━━━━━ Given information ━━━━━

Definition terminal_parse_bound (bytes : list u8) (provider : PublicProviderBindingV1)
    (attempt : list u8) (request_sha256 : DiagnosticSha256) (contract : WorkloadContractV2)
    (invocation_sha256 : DiagnosticSha256) : result string PrivateRuntimeTerminal :=
  value ← read_document CONTRACT_ENVELOPE_BYTES "private terminal exceeds bound"
            (terminal_validate sha256_hash) bytes;
  guard_err ((pt_provider value ≠? provider)
             || negb (bool_decide (pt_attempt_id value = attempt :> list u8))
             || (pt_request_sha256 value ≠? request_sha256)
             || (as_request (pt_admission_metadata value) ≠? contract)
             || (as_invocation_sha256 (pt_admission_metadata value) ≠? invocation_sha256))
    "private terminal differs from independently authenticated invocation"%string ;;
  Ok value.

Definition snapshot_parse : list u8 → result string RuntimePrivateAdmissionSnapshot :=
  read_document CONTRACT_ENVELOPE_BYTES "private admission metadata exceeds byte bound"
    (snapshot_validate sha256_hash).
End documents.
Lemma transition_rank t r r' : transition_next sha256_hash t r = Ok r' →
  phase_rank (pa_phase r) <= phase_rank (pa_phase r')
  ∧ (stationary t = false → phase_rank (pa_phase r) < phase_rank (pa_phase r')).
Proof.
  destruct t; cbn [transition_next stationary];
    unfold attach_next, boundary_next, guardian_next, gated_next, commit_next, release_next, observed_next,
      retiring_next, incomplete_next, retired_next;
    intros E; apply bind_Ok in E as ([] & Hg%guard_err_Ok & E); repeat (apply bind_Ok in E as (? & _ & E));
    apply (inj Ok) in E; subst r'; bool_hyps; cbn [pa_phase set_phase set_knowledge set_native set_admission];
    try match goal with H : pa_phase r = _ |- _ => rewrite H end; cbn; try (split; [lia|intros; lia]); try done.
  all: destruct (pa_phase r); cbn; split; try done; lia.
Qed.

(** What is known of the target once it may have been released. *)
Record release_evidence (r : PrivateAttemptRecordV4) : Prop := {
  re_admission : ∃ metadata binding, pa_admission_metadata r = Some metadata ∧ pa_binding r = Some binding
    ∧ snapshot_validate sha256_hash metadata = Ok ()
    ∧ snapshot_digest sha256_hash metadata = Ok (b2_admission_digest binding)
    ∧ b2_attempt_id binding = pa_attempt_id r
    ∧ b2_native_invocation_digest binding = as_invocation_sha256 metadata;
  re_facts : ∃ facts binding guardian, pa_gated_facts r = Some facts ∧ pa_binding r = Some binding
    ∧ attempt_digest_v2 sha256_hash binding = Ok (gf_attempt_binding facts)
    ∧ pa_guardian r = Some guardian ∧ pa_namespace_init r = Some (gf_init facts)
    ∧ pa_target r = Some (gf_target facts)
    ∧ pa_network_namespace_inode r = Some (gf_network_namespace_inode facts)
    ∧ gf_gated_descriptor_count facts = 5
}.

(** The checks of a valid record. *)
Record valid_parts (r : PrivateAttemptRecordV4) : Prop := {
  vp_metadata : metadata_validate sha256_hash r = Ok ();
  vp_binding : binding_validate r = Ok ();
  vp_gated : gated (pa_phase r) = true → is_Some (pa_guardian r);
  vp_facts : facts_validate sha256_hash r = Ok ();
  vp_released : may_be_released r = true → is_Some (pa_gated_facts r)
}.
Lemma validate_parts r : record_validate sha256_hash r = Ok () → valid_parts r.
Proof.
  unfold record_validate. intros E. repeat (apply bind_Ok in E as ([] & ? & E)).
  repeat match goal with H : guard_err _ _ = Ok _ |- _ => apply guard_err_Ok in H end.
  split; try done.
  - intros Hg. rewrite Hg in *. cbn [andb] in *. bool_hyps. done.
  - unfold may_be_released. intros Hm. rewrite Hm in *. cbn [andb] in *. bool_hyps. done.
Qed.

Record life_ok (r : PrivateAttemptRecordV4) : Prop := {
  lo_valid : record_validate sha256_hash r = Ok ();
  lo_facts : is_Some (pa_gated_facts r) → is_Some (pa_admission_metadata r) ∧ is_Some (pa_guardian r)
}.

Lemma lifecycle_ok r : lifecycle r → life_ok r.
Proof.
  induction 1 as [attempt boot frontend envelope r E|t r r' _ [Hv Hf] E Hv'].
  - unfold allocated in E. apply bind_Ok in E as ([] & Hv & E). apply (inj Ok) in E. subst r.
    split; [done|]. by intros [? ?].
  - split; [done|]. destruct t; cbn [transition_next] in E;
      unfold attach_next, boundary_next, guardian_next, gated_next, commit_next, release_next, observed_next,
        retiring_next, incomplete_next, retired_next in E;
      apply bind_Ok in E as ([] & Hg%guard_err_Ok & E); repeat (apply bind_Ok in E as (? & _ & E));
      apply (inj Ok) in E; subst r';
      cbn [pa_gated_facts pa_admission_metadata pa_guardian set_phase set_knowledge set_native set_admission];
      try done; try (intros Hs; destruct (Hf Hs); split; done || by eauto).
    intros _. bool_hyps. split; [done|].
    apply (vp_gated _ (validate_parts _ Hv)). by match goal with H : pa_phase r = _ |- _ => rewrite H end.
Qed.
(** C15: the attempt record is never torn.  Wherever a power loss hits a record in use, while it is idle, between any two
    calls of a transition or of the cleanup of its temporary, and also after operations that failed, its name holds a
    text that the reader of the recovery accepts and that names the attempt; after a successful transition that text
    carries exactly the admission the record was bound to; and once retirement has succeeded the name is gone. *)
Theorem attempt_record_durable r admission w :
  attempt_serde → attempt_run r admission w →
  (∀ state w' c, state_ok r state →
     replace_cut (at_path r) (record_text sha256_hash (fields_text (transition_fields r state))) w w' →
     survives w' (at_path r) c →
     ∃ b admission', c = Some b ∧ parse_durable_policy sha256_hash b = Ok admission'
                     ∧ find_line "cgroup=" b = Some (bytes (at_identity r)))
  ∧ (∀ state w' c, state_ok r state → transition sha256_hash state r w = (w', Ok ()) → survives w' (at_path r) c →
     ∃ b, c = Some b ∧ parse_durable_policy sha256_hash b = Ok admission)
  ∧ (∀ w' c, retire r w = (w', Ok ()) → survives w' (at_path r) c → c = None).
Proof.
  intros Hs [Hr Hd]%attempt_run_ok; [|done]. split_and!.
  - intros state w' c Hst Hcut Hc. rewrite (ao_path _ _ _ Hr) in *.
    apply (durable_cut _ _ _ _ _ Hd (transition_authentic _ _ _ Hs Hr Hst) Hcut) in Hc as (b & a & -> & Hp & Hn). eauto.
  - intros state w' c Hst Ht Hc. eapply replace_record_Ok in Hc; [|exact Ht]. subst c.
    eexists. split; [done|]. by eapply transition_reads.
  - intros w' c (w1 & [] & Hrm%remove_file_gone & Hsy)%stM_bind_Ok Hc.
    eapply directory_settles in Hc as [Hn _]; [|exact Hsy]. auto.
Qed.
End Durable.
(* ===== verification/Recovery.v ===== *)
(** * Recovery of sealed attempts

    linux/recovery.rs of the sealed agent and the boundary of an attempt of
    linux/cgroup.rs: what a starting provider does with the records, the
    interrupted transitions, the account reservations and the control groups
    that an earlier provider left behind.

    The host is the interface [RecoveryHost], one operation per system call of
    the source; names are the bytes of directory entries.  Reading a process's
    start time from /proc, in linux/envelope.rs, is one of its operations. *)

From S2P Require Import Prelude Decimal Bounded Codec Diagnostics RecordLimits WorkloadContract WorkloadCodec Registry RegistryV2 JsonDocuments WorkloadEvidence NativeText PrivateRuntime PrivateEvidence PrivateJournal AttemptRecord.
From Stdlib Require Import Ascii.

(** ** The host *)
Record io_error : Type := { io_not_found : bool; io_message : string }.
Inductive file_kind : Type := Kind_File | Kind_Dir | Kind_Other.
#[global] Instance file_kind_eq_dec : EqDecision file_kind.
Proof. solve_decision. Defined.
Record Metadata : Type := {
  me_kind : file_kind; me_uid : N; me_nlink : N; me_mode : N; me_len : N; me_dev : N; me_ino : N;
  me_mtime : Z; me_mtime_nsec : Z
}.
Record DirEntry : Type := { de_name : string; de_type : result string file_kind }.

━━━━━

- _Assigned task_
Extract from the listing above the lines between the line containing "(snapshot_validate sha256_hash)." and the line containing "re_admission : ∃", keeping both of those lines. Output nothing else.

- _Exercise response_
    (snapshot_validate sha256_hash).
End documents.
Lemma transition_rank t r r' : transition_next sha256_hash t r = Ok r' →
  phase_rank (pa_phase r) <= phase_rank (pa_phase r')
  ∧ (stationary t = false → phase_rank (pa_phase r) < phase_rank (pa_phase r')).
Proof.
  destruct t; cbn [transition_next stationary];
    unfold attach_next, boundary_next, guardian_next, gated_next, commit_next, release_next, observed_next,
      retiring_next, incomplete_next, retired_next;
    intros E; apply bind_Ok in E as ([] & Hg%guard_err_Ok & E); repeat (apply bind_Ok in E as (? & _ & E));
    apply (inj Ok) in E; subst r'; bool_hyps; cbn [pa_phase set_phase set_knowledge set_native set_admission];
    try match goal with H : pa_phase r = _ |- _ => rewrite H end; cbn; try (split; [lia|intros; lia]); try done.
  all: destruct (pa_phase r); cbn; split; try done; lia.
Qed.

(** What is known of the target once it may have been released. *)
Record release_evidence (r : PrivateAttemptRecordV4) : Prop := {
  re_admission : ∃ metadata binding, pa_admission_metadata r = Some metadata ∧ pa_binding r = Some binding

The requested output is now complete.